* TASK OBJECTIVE:
Return each line of the entries that mentions the word "state".

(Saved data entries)
(** * Sanitizer demonstration programs: a checked abstract machine

    The repository holds five independent C++ demonstration programs
    (src/examples/asan_example.cpp, msan_example.cpp, semgrep_example.cpp,
    tsan_example.cpp, ubsan_example.cpp).  Every one of them performs
    operations whose behaviour the language leaves undefined, so they are
    embedded over a _checked_ machine: each operation tests its own
    precondition (index in bounds, object alive, storage written, result
    representable, ...), records what it did together with the verdict of
    that test in a log, and then carries on, as a sanitizer in recovering
    mode does.  Where the language gives no value (an indeterminate read,
    the result of an undefined shift) the value is drawn from [noise], a
    component of the state that no program can inspect; a statement that
    quantifies over the starting state therefore covers every behaviour of
    the unchecked executable.

    Modelling conventions, as in Clight after [SimplLocals]:
    - a local scalar that is declared with an initializer and whose address
      is never taken is a let-bound value ([int a = 10;], [int* ptr = ...]);
    - a local declared without initializer ([int x;]) and every array are
      objects on [stack], so that the machine knows which cells were written;
    - objects made by [new] live on [heap] and stay there, marked dead, after
      [delete];
    - namespace-scope ints live in [globals]; they are always initialized. *)

From Stdlib Require Import ZArith String List Lia Bool.
From stdpp Require Import base list relations.
Import ListNotations.
Local Open Scope Z_scope.

(** ** The type [int] of the target: 32 bits, two's complement *)

Module Int.
Definition bits : Z := 32.
(** [INT_MAX] and [INT_MIN] of <climits>. *)
Definition INT_MAX : Z := 2147483647.
Definition INT_MIN : Z := -2147483648.
Definition fits (z : Z) : bool := (INT_MIN <=? z) && (z <=? INT_MAX).
(** What the hardware leaves in a 32-bit register. *)
Definition wrap (z : Z) : Z := (z - INT_MIN) mod 2 ^ bits + INT_MIN.
End Int.

(** ** Events *)

Inductive access := Read | Write.

Inductive pointer :=
| Null
| HeapPtr (b : nat) (off : Z).

Inductive fault :=
| SignedOverflow
| ShiftOutOfRange
| DivisionByZero
| OutOfBounds
| UseAfterFree
| InvalidFree
| NullPointer
| Uninitialized.

(** One constructor per syntactic form of operation that the programs use
    (or hold in a comment). *)
Inductive oper :=
| Incr (v : Z)                                  (* v++ / ++v on an int *)
| Shl (v s : Z)                                 (* v << s *)
| Div (a b : Z)                                 (* a / b *)
| Var (a : access) (x : nat)                    (* a named scalar object *)
| Subscript (a : access) (arr : nat) (i : Z)    (* arr[i] *)
| Deref (a : access) (p : pointer)              (* *p *)
| Glob (a : access) (g : nat)                   (* a namespace-scope int *)
| Decl (b : nat) (n : nat)                   (* a local object of n ints *)
| New (b : nat) (n : nat)                       (* new int / new int[n] *)
| Delete (p : pointer).                         (* delete p *)

Inductive event :=
| Out (s : string)                              (* std::cout << "text" *)
| OutInt (z : Z)                                (* std::cout << an int *)
| Did (o : oper) (verdict : option fault).

(** ** Machine state *)

Record block := Block { cells : list (option Z); live : bool }.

* OUTPUT BELOW:
    component of the state that no program can inspect; a statement that
    quantifies over the starting state therefore covers every behaviour of
(** ** Machine state *)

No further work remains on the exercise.